What counts (and doesn't count) toward ISM?
In-kind support and maintenance refers to non-cash benefits that a person receives. For example, if an SSI recipient has a parent who pays rent for them, that counts as ISM.
Effective September of 2024, food is no longer included in ISM calculations. However, other types of support can lead to reduced payments.
These include:
- Rent payments on your behalf or rent given for free
- Utility bills
- Mortgage payments made on your behalf
As an example, let's say you receive SSI and move into your child's home. Your child doesn't charge you rent. Since a big expense of yours is being covered, your SSI may be reduced.
And it's not just support from loved ones that can lead to reduced SSI. SSI can also be reduced if you:
- Are admitted to a nursing home or hospital for an entire month and Medicaid pays for more than 50% of the cost
- Are a minor child in a hospital or nursing home for an entire month and private insurance and/or Medicaid pays for more than 50% of the cost
- Are in a public or private medical treatment facility and Medicaid pays for more than 50% of the cost
The good news is that ISM is pretty much limited to housing-related expenses. If someone gives you clothing, helps pay medical expenses, or covers your phone bill, it generally doesn't count against you.

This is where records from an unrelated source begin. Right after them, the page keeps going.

(** C3, as stated, fails: the failure of [/s/bad.txt] is raised in [main]
    (line 74) while [/s/good.txt], submitted in the same batch, is still
    queued. *)
Lemma raised_before_batch_completes :
  ~ (forall denied c fs0 tr s e,
       run denied c tr (start c fs0) = Some s ->
       at_ s = AtExit (Some e) ->
       forall f, In f (pool s) -> is_done f = true).
Proof.
  intros H.
  specialize (H ex_denied ex_config ex_tree ex_trace_raise ex_state_raise ex_perm
                ex_run_raise eq_refl (["s"; "good.txt"], Queued)).
  discriminate H. right. now left.
Qed.

Lemma failure_spares_siblings_witness :
  List.length ex_trace_raise + weight ex_state_raise
    <= weight (start ex_config ex_tree) /\
  (exists l s', step ex_denied ex_config l ex_state_raise = Some s') /\
  (exists res, nth_error (pool ex_state_end) 1
               = Some (["s"; "good.txt"], Done res)) /\
  raised_by ex_perm (pool ex_state_raise).
Proof.
  destruct (failure_spares_siblings ex_denied ex_config ex_tree
              ex_trace_raise ex_state_raise ex_run_raise)
    as (H1 & H2 & _ & H3 & H4).
  split; [exact H1|]. split; [apply H2; discriminate|]. split.
  - apply (H3 [Take; Probe 1; Move 1; Main] ex_state_end (Some ex_perm)
              1 ["s"; "good.txt"] Queued); reflexivity.
  - apply H4. reflexivity.
Defined.

(** C4, as stated, fails for a batch size below one: after the first
    submission one item is in flight. *)
Lemma batch_size_zero_exceeded :
  ~ (forall denied c fs0 tr s,
       run denied c tr (start c fs0) = Some s ->
       (Z.of_nat (in_flight s) <= batch_size c)%Z).
Proof.
  intros H.
  specialize (H nothing_denied ex_config_zero ex_tree [Main] _ eq_refl).
  vm_compute in H. now apply H.
Qed.

Lemma in_flight_bounded_witness :
  in_flight ex_state_raise <= 2000 /\
  (Z.of_nat (in_flight ex_state_raise) <= 2000)%Z.
Proof.
  destruct (in_flight_bounded ex_denied ex_config ex_tree
              ex_trace_raise ex_state_raise ex_run_raise) as (H1 & H2 & _).
  split; [exact H1 | apply H2; simpl; lia].
Defined.

(** C6, as stated, fails: the run above ends without ["Done moving
    files."], although the source exists and a move has failed. *)
Lemma failed_run_prints_no_done :
  ~ (forall denied c fs0 tr s r,
       exists_ fs0 (source c) = true ->
       run denied c tr (start c fs0) = Some s ->
       at_ s = Finished r ->
       (exists f, In f (pool s) /\ failed f = true) ->
       In done_msg (out s)).
Proof.
  intros H.
  specialize (H ex_denied ex_config ex_tree ex_trace_end ex_state_end
                (Some ex_perm) eq_refl ex_run_end eq_refl).
  assert (F : exists f, In f (pool ex_state_end) /\ failed f = true).
  { exists (["s"; "bad.txt"], Done (Err ex_perm)). split; [now left | reflexivity]. }
  apply H in F. simpl in F. destruct F as [F|[]]. discriminate F.
Qed.

Lemma failure_ends_run_witness :
  ~ In done_msg (out ex_state_end) /\
  out ex_state_end = [found_line ex_config ex_tree].
Proof.
  destruct (failure_ends_run ex_denied ex_config ex_tree ex_trace_end
              ex_state_end (Some ex_perm) eq_refl ex_run_end eq_refl)
    as (H1 & _ & H3).
  split.
  - intros D. apply H1 in D. discriminate D.
  - destruct H3 as (e & _ & _ & Ho); [|exact Ho].
    exists (["s"; "bad.txt"], Done (Err ex_perm)). split; [now left | reflexivity].
Defined.

Lemma missing_source_aborts_witness :
  [] = @nil label /\
  start ex_config_missing ex_tree
  = State ex_tree ["Source path does not exist: /nowhere"] [] (Finished None).
Proof.
  apply (missing_source_aborts nothing_denied ex_config_missing ex_tree []
           (start ex_config_missing ex_tree)); reflexivity.
Defined.

(** C1 fails on the code: line 52 creates the destination directory
    before the loop looks at [dry_run].  No file is moved, but [/d], which
    did not exist, exists when the dry run has ended. *)
Lemma dry_run_creates_destination :
  exists_ ex_tree ["d"] = false /\
  run nothing_denied ex_config_dry [Main; Main; Main; Main; Main]
    (start ex_config_dry ex_tree)
  = Some (State
            (Dir [("s", Dir [("bad.txt", File "b"); ("good.txt", File "g")]);
                  ("d", Dir [])])
            ["Found 2 files to move.";
             "Would move: /s/bad.txt -> /d";
             "Would move: /s/good.txt -> /d";
             "Done moving files."]
            [] (Finished None)).
Proof. split; vm_compute; reflexivity. Qed.

Lemma dotfile_candidate_witness :
  stem ".gitignore" = ".gitignore" /\
  suffix ".gitignore" = "" /\
  exists i, 1 <= i /\
    resolve ex_tree_taken ["s"; ".gitignore"] ["d"]
    = Some (["d"] // (".gitignore" ++ " (" ++ str_of_int i ++ ")")%string).
Proof.
  destruct (dotfile_candidate ex_tree_taken ["s"; ".gitignore"] ["d"]
              "gitignore" eq_refl eq_refl) as (H1 & H2 & _ & H4).
  split; [exact H1|]. split; [exact H2|]. apply H4. reflexivity.
Defined.

Lemma directory_is_collision_witness :
  exists i t',
    1 <= i /\
    move_file nothing_denied ex_tree_taken ["s"; "a.txt"] ["d"]
    = Some (Ok (["d"] // candidate "a" ".txt" i), t') /\
    get t' (["d"] // candidate "a" ".txt" i) = Some (File "a") /\
    get t' ["d"; "a.txt"] = Some (Dir [("x", File "x")]).
Proof.
  destruct (directory_is_collision nothing_denied ex_tree_taken
              ["s"; "a.txt"] ["d"] "a" eq_refl eq_refl eq_refl)
    as (i & t' & Hi & Hmv & Hget & _ & _ & Hsame).
  exists i, t'. split; [exact Hi|]. split; [exact Hmv|]. split; [exact Hget|].
  apply Hsame. reflexivity.
Defined.

(* ================================================================= *)
(** * Files of one name, moved by one worker *)

(* ----------------------------------------------------------------- *)
(** ** Well-formed file systems *)

Lemma node_induction (P : node -> Prop) :
  (forall c, P (File c)) ->
  (forall es, Forall (fun e => P (snd e)) es -> P (Dir es)) ->
  forall t, P t.
Proof.
  intros HF HD. fix IH 1. intros [c|es]; [apply HF | apply HD].
  induction es as [|[n x] es IHes]; constructor; [apply IH | apply IHes].
Qed.

Lemma nodupb_spec (l : list string) : nodupb l = true <-> NoDup l.
Proof.
  induction l as [|a l IH]; simpl.
  - split; [constructor | reflexivity].
  - rewrite andb_true_iff, negb_true_iff, IH, NoDup_cons_iff.
    assert (E : existsb (String.eqb a) l = false <-> ~ In a l).
    { rewrite <- not_true_iff_false, existsb_exists. split.
      - intros H Hin. apply H. exists a. split; [exact Hin | apply String.eqb_refl].
      - intros H (x & Hin & Hx). apply String.eqb_eq in Hx. now subst. }
    now rewrite E.
Qed.

Lemma wf_dir (es : entries) :
  wf (Dir es) = true <->
  NoDup (map fst es) /\ forall n x, In (n, x) es -> wf x = true.
Proof.
  simpl. rewrite andb_true_iff, nodupb_spec, forallb_forall. split.
  - intros [H1 H2]. split; [exact H1|]. intros n x Hin. apply (H2 (n, x) Hin).
  - intros [H1 H2]. split; [exact H1|]. intros [n x] Hin. now apply (H2 n x).
Qed.

Lemma assoc_nodup (n : string) (x : node) (es : entries) :
  NoDup (map fst es) -> In (n, x) es -> assoc n es = Some x.
Proof.
  induction es as [|[m y] es IH]; simpl; [tauto|].
  intros Hnd Hin. apply NoDup_cons_iff in Hnd as [Hm Hnd].
  destruct (String.eqb_spec n m) as [->|Hne].
  - destruct Hin as [E|Hin]; [now injection E as -> |].
    exfalso. apply Hm. change m with (fst (m, x)). now apply in_map.
  - destruct Hin as [E|Hin]; [injection E as -> _; contradiction|].
    now apply IH.
Qed.

Lemma map_fst_aset (n : string) (v : node) (es : entries) :
  map fst (aset n v es) =
  if existsb (String.eqb n) (map fst es) then map fst es else map fst es ++ [n].
Proof.
  induction es as [|[m y] es IH]; simpl; [reflexivity|].
  destruct (String.eqb_spec n m) as [->|Hne]; simpl; [reflexivity|].
  rewrite IH. now destruct (existsb (String.eqb n) (map fst es)).
Qed.

Lemma in_aset (n m : string) (v x : node) (es : entries) :
  In (m, x) (aset n v es) -> (m = n /\ x = v) \/ In (m, x) es.
Proof.
  induction es as [|[k y] es IH]; simpl.
  - intros [E|[]]. injection E as <- <-. now left.
  - destruct (String.eqb n k); simpl.
    + intros [E|H]; [injection E as <- <-; now left | tauto].
    + intros [E|H]; [tauto|]. apply IH in H. tauto.
Qed.

Lemma in_adel (n m : string) (x : node) (es : entries) :
  In (m, x) (adel n es) -> In (m, x) es.
Proof.
  induction es as [|[k y] es IH]; simpl; [tauto|].
  destruct (String.eqb n k); simpl; [tauto|]. intros [E|H]; tauto.
Qed.

Lemma nodup_adel (n : string) (es : entries) :
  NoDup (map fst es) -> NoDup (map fst (adel n es)).
Proof.
  induction es as [|[k y] es IH]; simpl; [trivial|].
  intros Hnd. apply NoDup_cons_iff in Hnd as [Hk Hnd].
  destruct (String.eqb n k); simpl; [now apply IH|].
  constructor; [|now apply IH].
  intros Hin. apply Hk. apply in_map_iff in Hin as ([k' y'] & E & Hin).
  simpl in E. subst k'. apply in_adel in Hin.
  change k with (fst (k, y')). now apply in_map.
Qed.

Lemma wf_aset (n : string) (v : node) (es : entries) :
  wf (Dir es) = true -> wf v = true -> wf (Dir (aset n v es)) = true.
Proof.
  rewrite !wf_dir. intros [Hnd Hall] Hv. split.
  - rewrite map_fst_aset.
    destruct (existsb (String.eqb n) (map fst es)) eqn:E; [exact Hnd|].
    apply NoDup_app; [exact Hnd | repeat constructor; tauto |].
    intros a Ha [<-|[]].
    rewrite <- not_true_iff_false in E. apply E. apply existsb_exists.
    exists n. split; [exact Ha | apply String.eqb_refl].
  - intros m x Hin. apply in_aset in Hin as [[_ ->]|Hin]; [exact Hv|].
    now apply (Hall m x).
Qed.

Lemma wf_adel (n : string) (es : entries) :
  wf (Dir es) = true -> wf (Dir (adel n es)) = true.
Proof.
  rewrite !wf_dir. intros [Hnd Hall]. split; [now apply nodup_adel|].
  intros m x Hin. apply in_adel in Hin. now apply (Hall m x).
Qed.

Also, in the context of housing, the following isn't considered ISM:
- You live with only a spouse and minor children and no one outside your household pays your rent, mortgage, or utilities
- You live with other people (such as a roommate) and pay your share of the rent
Why the new bill could be huge
SSI benefits are a lifeline for people who receive them. But the maximum federal SSI benefit in 2026 is only $994 per month for an individual.
Meanwhile, ISM can reduce SSI by as much as one-third of the SSI Federal Benefit Rate of $994 plus $20. This year, that equates to $331 plus $20, or $351.
For people who rely on SSI, that could amount to a huge loss of income. So excluding ISM could put a lot of money back into recipients' pockets.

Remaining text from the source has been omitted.